KWDB SQL Compilation and Optimization

1. Overview

KWDB is a distributed multi-model database product designed for AIoT scenarios. It supports establishing both time-series and relational databases within the same instance and performing fused processing of multi-model data. KWDB possesses efficient time-series data processing capabilities such as millions of device access, millions of data writes per second, and billions of data reads per second. It also features stability, security, high availability, and easy operation and maintenance.

KWDB's SQL engine consists of a parser, optimizer, and executor. The compilation and optimization section mainly introduces the parser and optimizer.

The main function of the parser is to convert user-input SQL statements into structures that KWDB can execute, while performing necessary syntax validation. It mainly includes three steps: lexical analysis, syntax analysis, and semantic analysis.

The main function of the optimizer is to perform structural equivalence transformations on the structures generated by the parser using rule-based and cost-based optimization, making them more efficient and lower-cost without changing the original meaning of the SQL. It mainly includes RBO optimization, CBO optimization, and multi-model computation optimization.

flow_chart

2 KWDB Query Compilation and Optimization Architecture

During the compilation phase, KWDB performs three main steps on SQL statements: lexical analysis, syntax analysis, and semantic analysis. During the semantic analysis phase, KWDB also performs RBO optimization on the plan to make it better.

2.1 Lexical Analysis

KWDB's lexical analysis converts SQL statements from a character stream into a list of lexical tokens (such as keywords, identifiers, constants, and operators) based on the lexical units defined in the yacc file.

The specific steps are as follows:

Remove comments and whitespace.
Recognize lexical units: scan the SQL character stream to decompose and identify lexical units.
Build tokens: arrange the identified lexical units in SQL order to form a list.

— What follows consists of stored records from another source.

Lemma keeps_on_store {E A} (h : E → service_failure) (m : db → result E A * db) :
  (∀ l, R l (at_store (m (Publication.store l.1)).2 l)) → ensures on_ledgers (on_store h m).
Proof.
  intros Hm g o g' H. unfold on_store in H. specialize (Hm (view g)). cbn in Hm.
  destruct (m (Publication.store (world_ g))) as [r' d']. injection H as <- <-. exact Hm.
Qed.

Lemma keeps_delivered {E A} name msg (h : delivery_failure E → service_failure) (m : db → Delivery.outcome E A) :
  keeps_delivery name msg m → ensures on_ledgers (delivered name msg h m).
Proof. intros Hm g o g' [= <- <-]. exact (Hm (view g)). Qed.

Lemma keeps_on_wire m s : ensures on_ledgers (on_wire (handle_message limit (publish limit r) m s)).
Proof.
  intros g o g' H. unfold on_wire in H. destruct (handle_message _ _ _ _ (said (world_ g))) as [o1 log'] eqn:Hm.
  injection H as <- <-. unfold on_ledgers, view, with_world; cbn. destruct (world_ g) as [d log]. by eapply keeps_exchange.
Qed.

Create HintDb kept discriminated.
#[local] Hint Resolve on_ledgers_preorder ensures_ret ensures_calm keeps_consult keeps_look keeps_touch keeps_sequence : kept.
#[local] Hint Resolve keeps_published keeps_on_store keeps_delivered keeps_on_wire : kept.
#[local] Hint Resolve keeps_events keeps_commands keeps_event_read keeps_command_read keeps_response keeps_command
  keeps_approval keeps_result keeps_refusal keeps_native : kept.

(** One call after another, through every branch. *)
Ltac ensured :=
  lazymatch goal with
  | |- ensures _ (mbind _ _) => apply (ensures_bind on_ledgers); [|intros ?]; ensured
  | |- ensures _ (excepting _ _) => apply (ensures_excepting on_ledgers); ensured
  | |- ensures _ (match _ with _ => _ end) => case_match; ensured
  | |- _ => try solve [eauto with kept]
  end.

Lemma keeps_instant : ensures on_ledgers instant.
Proof. unfold instant. ensured. Qed.
#[local] Hint Resolve keeps_instant : kept.

Lemma keeps_traceparent : ensures on_ledgers traceparent.
Proof. unfold traceparent, identifiers. ensured. Qed.
#[local] Hint Resolve keeps_traceparent : kept.

Lemma keeps_stamps :
  ensures on_ledgers next_stamp ∧ ensures on_ledgers next_authorization ∧ ensures on_ledgers next_normalization.
Proof. unfold next_stamp, next_authorization, next_normalization, identifiers. repeat split; ensured. Qed.

Lemma keeps_direct m : ensures on_ledgers (dispatch_direct limit r m).
Proof.
  destruct keeps_stamps as (H1&_&H3). unfold dispatch_direct. ensured.
Qed.

Lemma keeps_guaranteed name m now : ensures on_ledgers (dispatch_guaranteed limit name m now).
Proof. destruct keeps_stamps as (_&H2&_). unfold dispatch_guaranteed. ensured. Qed.
#[local] Hint Resolve keeps_direct keeps_guaranteed : kept.

Lemma keeps_channel name : ensures on_ledgers (dispatch_channel limit r name).
Proof.
  unfold dispatch_channel. apply (ensures_bind on_ledgers); [apply keeps_consult|].
  intros [|m|m|e]; [ensured..|case_bool_decide; [ensured|by apply (keeps_native Hk)]|ensured].
Qed.

Lemma keeps_publication : ensures on_ledgers (publish_connected limit r).
Proof. unfold publish_connected. ensured. Qed.

Lemma keeps_recovery : ensures on_ledgers (restore_readiness limit r).
Proof. unfold restore_readiness, recover_application, drain_application, drain_commands. ensured. Qed.
#[local] Hint Resolve keeps_channel keeps_publication keeps_recovery : kept.

Lemma keeps_serving queues turns : ∀ first, ensures on_ledgers (serve_application limit turns r queues first).
Proof.
  induction turns as [|turns IH]; intros first; cbn [serve_application]; [ensured|].
  unfold leaving, turn. ensured. apply (ensures_in_turn on_ledgers). intros name. ensured.
Qed.
End kept.
End world.
Lemma events_reconciled w w' :
  committed (EventOutboxFailure ∘ StoreEvents.Store) (reconciliation APPLICATION_PRODUCER) w = (Ok [], w') →
  store w' ≡ store w ∧ said w' = said w ∧
  ∀ x, x ∈ rows (store w) APPLICATION_OUTBOX → cell x "producer" = SText APPLICATION_PRODUCER →
    cell x "state" ≠ SText (state_value RECONCILIATION_NEEDED).
Proof.
  unfold committed. destruct (transaction _ _) as [[l|e] d] eqn:Ht; [|done]. intros [= -> <-].
  apply transaction_Ok in Ht. unfold reconciliation in Ht. run_tx. subst.
  match goal with H : fetch_all _ _ = Ok (?out, _), Hm : map_ok _ ?out = Ok [] |- _ =>
    apply map_ok_Forall2 in Hm; apply (events_nil _ _ _ _ _ eq_refl) in H as [Hs Hn]; [|by inversion Hm] end.
  by split_and!.
Qed.
End drained.

(** ** Recovery *)

Section recovery.
Context `{N : Normalization} `{M : PayloadModels} `{D : Database} `{B : Broker} `{P : SettlementPort}.
Context `{Env : Surroundings} (limit : nat) (p : PublicationPorts) (r : DeliveryRouter).
Context (Hr : delivery_router COMMAND_GATEWAY p = Ok r).

(** Only the service itself says that recovery is complete. *)
Context (Hsdk : ∀ t, MarkReady ∉ callbacks_at t).

Abbreviation serving := (acting gateway service_failure).

Definition stays_down : relation gateway := λ g g', down (link g) → down (link g').

#[local] Instance stays_down_preorder : PreOrder stays_down.
Proof. split; [by intros g Hg|]. intros g1 g2 g3 H12 H23 Hg. by apply H23, H12. Qed.

Lemma down_elapsed g : down (link g) → down (link (elapsed g)).
Proof. apply down_callbacks, Hsdk. Qed.

Lemma consult_down {A} (f : nat → A) : ensures stays_down (consult f).
Proof. intros g o g' [= <- <-]. exact (down_elapsed g). Qed.
(** ** The filter keeps the words the feedback is consistent with *)

Lemma breaks_false_iff (x : word) (pos : nat) (c : Classification)
    (letter : ascii) :
  pos < length x →
  breaks x pos c letter = Ok false ↔ classify_letter x pos letter = Ok c.
Proof.
  intros [y Hy]%lookup_lt_is_Some_2. rewrite classify_letter_Ok.
  assert (y ∈ x) as Hyx by by eapply list_elem_of_lookup_2.
  unfold breaks, subscript. rewrite Hy. destruct c; simpl; split.
  - intros [= Hb%bool_decide_eq_false]. exists y. split; [done|].
    rewrite (decide_False (P:=letter ∈ x)) by done.
    case_decide; [by subst|done].
  - intros (y' & ? & Hc). simplify_eq. f_equal. apply bool_decide_eq_false.
    by repeat case_decide.
  - intros [= Hb]. apply orb_false_iff in Hb as [H1%bool_decide_eq_false
      H2%bool_decide_eq_false]. exists y. split; [done|].
    rewrite decide_False by done. rewrite decide_True; [done|].
    by destruct (decide (letter ∈ x)).
  - intros (y' & ? & Hc). simplify_eq. f_equal. apply orb_false_iff.
    rewrite !bool_decide_eq_false. repeat case_decide; try done. split; auto.
  - intros [= Hb%bool_decide_eq_false]. exists y. split; [done|].
    rewrite decide_True; [done|]. by destruct (decide (y = letter)).
  - intros (y' & ? & Hc). simplify_eq. f_equal. apply bool_decide_eq_false.
    repeat case_decide; try done. auto.
Qed.

Lemma survives_from_classify (g x : word) :
  ∀ (pos : nat) (v : list Classification),
    length v = length g → pos + length g ≤ length x →
    survives_from pos (zip v g) x = Ok true ↔ classify_from pos g x = Ok v.
Proof.
  induction g as [|letter g IH]; intros pos [|c v] Hv Hlen; simpl in *;
    try done.
  destruct (breaks_total x pos c letter) as [b Hb]; [lia|].
  pose proof (breaks_false_iff x pos c letter) as Hiff.
  rewrite Hb in *. simpl. destruct b.
  - split; [done|]. intros H. bind_inv H. bind_inv H. simplify_eq.
    assert (Ok true = Ok false) as [=]. apply Hiff; [lia|done].
  - rewrite (IH (S pos) v) by lia.
    assert (classify_letter x pos letter = Ok c) as -> by (apply Hiff; [lia|done]).
    simpl. destruct (classify_from (S pos) g x); simpl; split; intros [=];
      by subst.
Qed.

For example, with the following query statement:

SELECT a, b FROM t WHERE c > 30;

The result of lexical analysis is as follows:

SELECT (keyword)
a (identifier)
, (separator)
b (identifier)
FROM (keyword)
t (identifier)
WHERE (keyword)
c (identifier)
> (operator)
30 (constant)
; (separator)

2.2 Syntax Analysis

KWDB's syntax analysis traverses the tokens for recognition based on the grammar defined in the yacc file, determining whether there are syntax errors and specification conflicts.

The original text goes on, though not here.